Leaving out every line that comes before the one containing "[signature] are annotated", output the rest of the records exactly, the final line included.

BEGIN DATASET EXCERPTS

(** * SAS query parameters and the long-running-operation dispatcher

    A shallow embedding of

    - [sdk/tables/data-tables/src/sas/sasQueryParameters.ts]
      (class [SasQueryParameters]: constructor, [ipRange] getter,
      [toString], [tryAppendQueryParameter]), and
    - [sdk/loadtesting/load-testing-rest/src/pollingHelper.ts]
      ([getLongRunningPoller], [isFileUpload], [isTestRunCreation]),

    together with the properties the specification states about them.

    Strings are [String.string]: a JavaScript string is represented by the
    bytes of its UTF-8 encoding, so that [encodeURIComponent] is a map over
    bytes.  Strings holding a lone surrogate (on which the built-in raises
    [URIError]) have no UTF-8 encoding and are outside the model.
    [undefined] is [None]. *)

From Stdlib Require Import String Ascii List Bool Arith ZArith Lia.
From Corelib Require PrimFloat.
Import ListNotations.
Open Scope string_scope.

(* ================================================================== *)
(** ** JavaScript values and built-ins used by the two files *)

(** How a call ends: with a value, or with a thrown [Error] and its message. *)
Inductive completion (A : Type) : Type :=
| Normal (a : A)
| Throw (message : string).
Arguments Normal {A} a.
Arguments Throw {A} message.

Definition completion_map {A B : Type} (f : A -> B) (c : completion A)
  : completion B :=
  match c with
  | Normal a => Normal (f a)
  | Throw m => Throw m
  end.

(** [!value] for a [string | undefined]: [undefined] and [""] are falsy. *)
Definition falsy (value : option string) : bool :=
  match value with
  | None => true
  | Some v => v =? ""
  end.

(** [opts = {}] style defaults: [x === undefined ? d : x]. *)
Definition or_default {A : Type} (d : A) (x : option A) : A :=
  match x with
  | Some a => a
  | None => d
  end.

(** The characters [encodeURIComponent] leaves alone:
    [A-Z a-z 0-9 - _ . ! ~ * ' ( )]. *)
Definition uriUnescaped (c : ascii) : bool :=
  let n := nat_of_ascii c in
  ((65 <=? n)%nat && (n <=? 90)%nat) || ((97 <=? n)%nat && (n <=? 122)%nat)
  || ((48 <=? n)%nat && (n <=? 57)%nat)
  || existsb (Ascii.eqb c) ["-"; "_"; "."; "!"; "~"; "*"; "'"; "("; ")"]%char.

Definition hexDigit (n : nat) : ascii :=
  match get n "0123456789ABCDEF" with
  | Some d => d
  | None => "0"%char
  end.

(** One byte as [%XX], upper-case hexadecimal. *)
Definition percentEncode (c : ascii) : string :=
  let n := nat_of_ascii c in
  String "%" (String (hexDigit (n / 16)) (String (hexDigit (n mod 16)) "")).

(** What [encodeURIComponent] writes for one byte. *)
Definition encodeChar (c : ascii) : string :=
  if uriUnescaped c then String c "" else percentEncode c.

Fixpoint encodeURIComponent (s : string) : string :=
  match s with
  | "" => ""
  | String c rest =>
      if uriUnescaped c then String c (encodeURIComponent rest)
      else percentEncode c ++ encodeURIComponent rest
  end.

(** [s.includes(sub)]: [sub] occurs in [s] at some position. *)
Fixpoint includes (s sub : string) : bool :=
  if prefix sub s then true
  else match s with
       | "" => false
       | String _ rest => includes rest sub
       end.

(** [queries.join(sep)] is [String.concat sep queries]. *)
Definition join (sep : string) (l : list string) : string :=
  String.concat sep l.

(* ================================================================== *)
(** ** Collaborators of [sasQueryParameters.ts] that are not in the sources *)

(** Modelled from the spec: the type [SasIPRange] of [sasIPRange.ts], "a
    start/end pair of IP-address strings" whose end may be absent. *)
Record SasIPRange : Type := { start : string; end_ : option string }.

(** Modelled from the spec: [ipRangeToString] of [sasIPRange.ts].  "If end is
    absent or equal to start, emit only the start address; otherwise emit
    start-end joined by a literal hyphen.  No validation of IP address syntax
    is performed." *)
Definition ipRangeToString (ipRange : SasIPRange) : string :=
  match end_ ipRange with
  | None => start ipRange
  | Some e => if e =? start ipRange then start ipRange
              else start ipRange ++ "-" ++ e
  end.

(** A [Date] is its time value: milliseconds since 1970-01-01T00:00:00Z.
    A [Date] object is truthy whatever it holds; the invalid date (time
    value [NaN]) is outside the model. *)
Definition Date : Type := Z.

Definition digit (n : Z) : ascii := ascii_of_nat (48 + Z.to_nat (n mod 10)).

Definition pad2 (n : Z) : string :=
  String (digit (n / 10)) (String (digit n) "").

Definition pad4 (n : Z) : string := pad2 (n / 100) ++ pad2 n.

Definition pad6 (n : Z) : string := pad2 (n / 10000) ++ pad4 n.

(** Proleptic Gregorian (year, month, day) of a day number counted from
    1970-01-01. *)
Definition civil_from_days (days : Z) : Z * Z * Z :=
  let z := (days + 719468)%Z in
  let era := (z / 146097)%Z in
  let doe := (z mod 146097)%Z in
  let yoe := ((doe - doe / 1460 + doe / 36524 - doe / 146096) / 365)%Z in
  let doy := (doe - (365 * yoe + yoe / 4 - yoe / 100))%Z in
  let mp := ((5 * doy + 2) / 153)%Z in
  let d := (doy - (153 * mp + 2) / 5 + 1)%Z in
  let m := if (mp <? 10)%Z then (mp + 3)%Z else (mp - 9)%Z in
  let y := (yoe + era * 400)%Z in
  (if (m <=? 2)%Z then (y + 1)%Z else y, m, d).

Definition isoYear (y : Z) : string :=
  if ((0 <=? y) && (y <=? 9999))%Z then pad4 y
  else if (y <? 0)%Z then "-" ++ pad6 (- y)
  else "+" ++ pad6 y.

(** Modelled from the spec: [truncatedISO8061Date(date, false)] of
    [utils/truncateISO8061Date.ts], the "truncated ISO-8601 encoder
    (date-time truncated to whole seconds, no fractional component)":
    [YYYY-MM-DDTHH:mm:ssZ] in UTC.  The source only calls it with
    [withMilliseconds = false], which is the mode modelled. *)
Definition truncatedISO8061Date (date : Date) : string :=
  let secs := (date / 1000)%Z in
  let '(y, m, d) := civil_from_days (secs / 86400) in
  let sod := (secs mod 86400)%Z in
  (isoYear y ++ "-" ++ pad2 m ++ "-" ++ pad2 d ++ "T"
   ++ pad2 (sod / 3600) ++ ":" ++ pad2 (sod / 60 mod 60) ++ ":"
   ++ pad2 (sod mod 60)) ++ "Z".

(** [SasProtocol = "https" | "https,http"]. *)
Inductive SasProtocol : Type := Https | HttpsAndHttp.

Definition protocolString (p : SasProtocol) : string :=
  match p with
  | Https => "https"
  | HttpsAndHttp => "https,http"
  end.

(** Modelled from the spec: the type [UserDelegationKey] of [models.ts],
    with the six properties the constructor reads ("signed object id, signed
    tenant id, signed key start/expiry, signed key service, signed key
    version"). *)
Module UserDelegationKey.
Record t : Type := mk {
  signedObjectId : string;
  signedTenantId : string;
  signedStartsOn : Date;
  signedExpiresOn : Date;
  signedService : string;
  signedVersion : string
}.
End UserDelegationKey.

(* ================================================================== *)
(** ** [SasQueryParametersOptions] and [SasQueryParameters] *)

(** The interface [SasQueryParametersOptions]. *)
Module Options.
Record t : Type := mk {
  permissions : option string;
  tableName : option string;
  services : option string;
  resourceTypes : option string;
  protocol : option SasProtocol;
  startsOn : option Date;
  expiresOn : option Date;
  ipRange : option SasIPRange;
  identifier : option string;
  resource : option string;
  userDelegationKey : option UserDelegationKey.t;
  preauthorizedAgentObjectId : option string;
  correlationId : option string;
  startPartitionKey : option string;
  startRowKey : option string;
  endPartitionKey : option string;
  endRowKey : option string
}.

(** The default argument [{}]. *)
Definition empty : t :=
  mk None None None None None None None None None None None None None None
     None None None.
End Options.

(** The fields of the class, in declaration order.  [version] and
    [signature] are annotated [string]; the annotation is erased when the
    code runs and the constructor stores its arguments as they come, so the
    fields hold a [string | undefined] like the others. *)
Record SasQueryParameters : Type := {
  version : option string;
  tableName : option string;
  protocol : option SasProtocol;
  startsOn : option Date;
  expiresOn : option Date;
  permissions : option string;
  services : option string;
  resourceTypes : option string;
  identifier : option string;
  signature : option string;
  ipRangeInner : option SasIPRange;
  signedOid : option string;
  signedTenantId : option string;
  signedStartsOn : option Date;
  signedExpiresOn : option Date;
  signedService : option string;
  signedVersion : option string;
  preauthorizedAgentObjectId : option string;
  correlationId : option string;
  startPartitionKey : option string;
  startRowKey : option string;
  endPartitionKey : option string;
  endRowKey : option string
}.

(** The getter [ipRange]: a copy of the inner range, or [undefined]. *)
Definition ipRange (this : SasQueryParameters) : option SasIPRange :=
  match ipRangeInner this with
  | Some inner => Some {| end_ := end_ inner; start := start inner |}
  | None => None
  end.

END DATASET EXCERPTS

• PROBLEM SOLUTION
    [signature] are annotated [string]; the annotation is erased when the
    code runs and the constructor stores its arguments as they come, so the
    fields hold a [string | undefined] like the others. *)
Record SasQueryParameters : Type := {
  version : option string;
  tableName : option string;
  protocol : option SasProtocol;
  startsOn : option Date;
  expiresOn : option Date;
  permissions : option string;
  services : option string;
  resourceTypes : option string;
  identifier : option string;
  signature : option string;
  ipRangeInner : option SasIPRange;
  signedOid : option string;
  signedTenantId : option string;
  signedStartsOn : option Date;
  signedExpiresOn : option Date;
  signedService : option string;
  signedVersion : option string;
  preauthorizedAgentObjectId : option string;
  correlationId : option string;
  startPartitionKey : option string;
  startRowKey : option string;
  endPartitionKey : option string;
  endRowKey : option string
}.

(** The getter [ipRange]: a copy of the inner range, or [undefined]. *)
Definition ipRange (this : SasQueryParameters) : option SasIPRange :=
  match ipRangeInner this with
  | Some inner => Some {| end_ := end_ inner; start := start inner |}
  | None => None
  end.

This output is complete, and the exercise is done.